KEY POINTS

  • China's Yutu 2 rover found an unexplained "gel-like" subtance on far side of the Moon
  • Analysis of the mysterious substance reveals it is actually melted bits of Moon rock
  • Researchers say the material resembles two samples returned by the Apollo missions

Scientists have finally figured out what the mysterious "gel-like" substance that was discovered from the far side of the Moon truly is. As it turns out, the material is actually melted bits of Moon rock.

It was in early 2019 when China's Chang'e lunar probe became the first spacecraft to land on the far side of the Moon. By September, China announced that the Yutu 2 lunar rover, which came with Chang'e, had come upon a dark-greenish "gel-like" substance at the floor of Von Kármán crater in the South Pole.

In an image of the center of the crater taken by Yutu 2's main camera, one can clearly see the strange material that's obviously different from the other surrounding rocks. It has a different color and appears to contain bright spots as if it is glistening.

This naturally caught the attention of many people and, scientists initially suspected that the 52 by 16 centimeter material was possibly made of rock. This suspicion has now been confirmed in a new study published in the journal Earth and Planetary Science Letters.

For the study, a team of researchers from China analyzed the data from Yutu 2's panoramic and hazard avoidance cameras as well as its Visible and Near-Infrared Spectrometer instrument. By using a process called spectral unmixing, the team was able to determine the likely composition of the material and determined that it was, indeed, melted Moon rock.
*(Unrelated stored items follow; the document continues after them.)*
(** * ExchangePage: pricing, slippage bounds, swap-type classification and
      the swap-state reducer

    A shallow embedding of the pure core of
    [src/components/ExchangePage/index.jsx] together with the part of the
    component that recomputes the dependent value (the [useEffect] at lines
    521-674), followed by the properties stated about it.

    Conventions.
    - An ethers [BigNumber] is an unbounded signed integer: [Z].  Its [div]
      truncates towards zero and throws on a zero divisor.
    - A JavaScript exception is a value [Throw e] of [result].
    - A value that is either the empty string / [undefined] or a
      [BigNumber] is an [option Z]; a [BigNumber] object is always truthy,
      also when it is zero.
    - Currency identifiers and raw input texts are [string]s; the empty
      string is the falsy, "unset" one. *)

From Stdlib Require Import ZArith String List Bool Lia.
Import ListNotations.

Local Open Scope string_scope.
Local Open Scope Z_scope.

(* ===================================================================== *)
(** ** Exceptions *)
(* ===================================================================== *)

Inductive exn : Type :=
| DivisionByZero      (* BigNumber.div with a zero divisor *)
| TypeError           (* property access on undefined *)
| InvalidBytes32      (* formatBytes32String on a text of 32 bytes or more *)
| PlainError.         (* throw Error() *)

Inductive result (A : Type) : Type :=
| Ok (a : A)
| Throw (e : exn).

Arguments Ok {A} a.
Arguments Throw {A} e.

Definition bind {A B : Type} (r : result A) (k : A -> result B) : result B :=
  match r with
  | Ok a => k a
  | Throw e => Throw e
  end.

Declare Scope result_scope.
Delimit Scope result_scope with result.
Notation "x <- r ;; k" := (bind r (fun x => k))
  (at level 61, r at next level, right associativity) : result_scope.

(* ===================================================================== *)
(** ** ethers.utils.BigNumber *)
(* ===================================================================== *)

Module BigNumber.

Definition t : Type := Z.

Definition mul (a b : t) : t := a * b.
Definition add (a b : t) : t := a + b.
Definition sub (a b : t) : t := a - b.

Definition div (a b : t) : result t :=
  if b =? 0 then Throw DivisionByZero else Ok (Z.quot a b).

Definition lt (a b : t) : bool := a <? b.
Definition gt (a b : t) : bool := b <? a.
Definition lte (a b : t) : bool := a <=? b.
Definition gte (a b : t) : bool := b <=? a.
"It was formed by impact-generated welding, cementing and agglutinating of lunar regolith and breccia," the researchers wrote. Breccia is a rock that consists of broken fragments of rocks or minerals that have been cemented together.
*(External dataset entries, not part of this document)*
(** Induction along the scan of [re.sub]. *)
Lemma re_sub_ind (P : list ascii -> list ascii -> Prop) :
  P [] [] ->
  (forall x s rest, m (x :: s) = Some rest ->
     P rest (re_sub m rest) -> P (x :: s) (re_sub m rest)) ->
  (forall x s, m (x :: s) = None ->
     P s (re_sub m s) -> P (x :: s) (x :: re_sub m s)) ->
  forall s, P s (re_sub m s).
Proof.
  intros Hnil Hhit Hmiss s.
  remember (length s) as n eqn:Hn. revert s Hn.
  induction (lt_wf n) as [n _ IH]. intros s ->.
  destruct s as [|x s]; [done|]. rewrite re_sub_cons.
  destruct (m (x :: s)) as [r|] eqn:E.
  - apply Hhit; [done|]. destruct (m_shrinks _ _ E) as [_ Hr].
    by eapply IH.
  - apply Hmiss; [done|]. eapply IH; [|done]. simpl. lia.
Qed.

Lemma re_sub_sublist s : re_sub m s `sublist_of` s.
Proof.
  apply (re_sub_ind (fun s r => r `sublist_of` s)).
  - constructor.
  - intros x s' rest E IH. etrans; [exact IH|]. by apply m_shrinks.
  - intros x s' _ IH. by constructor.
Qed.

(** Where the pattern matches nowhere, the text is returned as it is. *)
Lemma re_sub_no_match s :
  (forall t, t `suffix_of` s -> m t = None) -> re_sub m s = s.
Proof.
  induction s as [|x s IH]; intros H; [done|].
  rewrite re_sub_cons, (H (x :: s)) by done.
  f_equal. apply IH. intros t Ht. apply H. by apply suffix_cons_r.
Qed.

End ReSub.

Section Normalized.

Implicit Types s r t : list ascii.

Lemma sublist_no_pair o c s t :
  s `sublist_of` t -> no_pair o c t -> no_pair o c s.
Proof.
  induction 1 as [|x s t Hst IH|x s t Hst IH]; simpl; [done|..].
  - intros [Hx Ht]. split; [|auto].
    intros Ho Hc. apply (Hx Ho). eauto using elem_of_sublist.
  - intros [_ Ht]. auto.
Qed.

Lemma sublist_single_line s t :
  s `sublist_of` t -> single_line t -> single_line s.
Proof. unfold single_line. eauto using elem_of_sublist. Qed.

Lemma suffix_is_sublist s t : s `suffix_of` t -> s `sublist_of` t.
Proof. intros [k ->]. by apply sublist_inserts_l. Qed.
Simply put, the mysteryious material was likely formed as a result of melting, possibly due to events such as a volcanic eruption or a meteor impact.

According to the researchers, the material resembles two of the lunar impact melt breccia samples returned by the Apollo missions, 15466 and 70099.
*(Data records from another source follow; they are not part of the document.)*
(** * bot_minting: the mint orchestrator, gas pricing and the key store

    A shallow embedding of [src/nft_minting.py], [src/wallet_manager.py]
    and the settings, wallet files and transaction log of
    [src/config.py].

    - A Python exception is the [Raise] outcome of [result], and
      [try]/[except] is a match on that outcome. Every exception here is
      an [Exception]; an operator interrupt is not modelled.
    - The chain, the contract and the signing library are external
      collaborators: what they answer during one attempt is a record of
      outcomes ([rpc]), and the mint loop is given one record per
      iteration.
    - What an attempt does to the outside (contract queries, call
      encodings, submissions, receipt polls, sleeps) is logged as a list
      of [event]s next to the value it computes.
    - A wallet file is the dictionary [json.load] gives, and the wallets
      directory is a map from wallet names to such dictionaries; two names
      are taken to name two files.
    - A [float] that is only read and passed on (a price, a delay) is
      kept as the decimal it was written as. A [float] that is computed
      with (the gas buffer, the statistics of a wallet) is an IEEE 754
      binary64 number, with the operations of the Standard Library's
      specification of floating-point arithmetic. *)

From Stdlib Require Import ZArith QArith Qround Qminmax List Lia Bool Ascii String.
From Stdlib Require Import SpecFloat.
From stdpp Require Import base strings gmap.
Import ListNotations.

Local Open Scope Z_scope.

(** ** Python outcomes *)

Inductive exn : Type :=
| TypeError
| ValueError
| KeyError
| ZeroDivisionError
| TransactionNotFound
| InvalidToken
| RPCError
| OverflowError
| MismatchedABI.

Inductive result (A : Type) : Type :=
| Ok (a : A)
| Raise (e : exn).

Arguments Ok {A} a.
Arguments Raise {A} e.

#[export] Instance result_ret : MRet result := fun A a => Ok a.

#[export] Instance result_bind : MBind result := fun A B k m =>
  match m with
  | Ok a => k a
  | Raise e => Raise e
  end.

(** ** Python numbers

    The three kinds of number the gas code handles: [int], [float] and
    [decimal.Decimal]. An [int] is unbounded. The value of a [Decimal] is
    kept as an exact rational; web3 computes with 999 digits of precision,
    which is exact for every wei amount (at most 78 digits) divided or
    multiplied by a power of ten. The value of a [float] is kept as a
    rational too: binary rounding is not modelled. *)

Inductive pynum : Type :=
| PyInt (z : Z)
| PyFloat (q : Q)
| PyDecimal (q : Q).

Definition num_value (n : pynum) : Q :=
  match n with
  | PyInt z => inject_Z z
  | PyFloat q => q
  | PyDecimal q => q
  end.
The findings are still not definitive because the measurements were taken under factors that are not ideal, including the bad illumination. It is believed that testing samples from the region would provide much more accurate results.

"We don't have samples from this region that would help inform the model parameters. For this reason, the precise regolith composition results presented in this paper may not be completely accurate," Dan Moriarty from NASA Goddard Space Flight Center, told Space.com.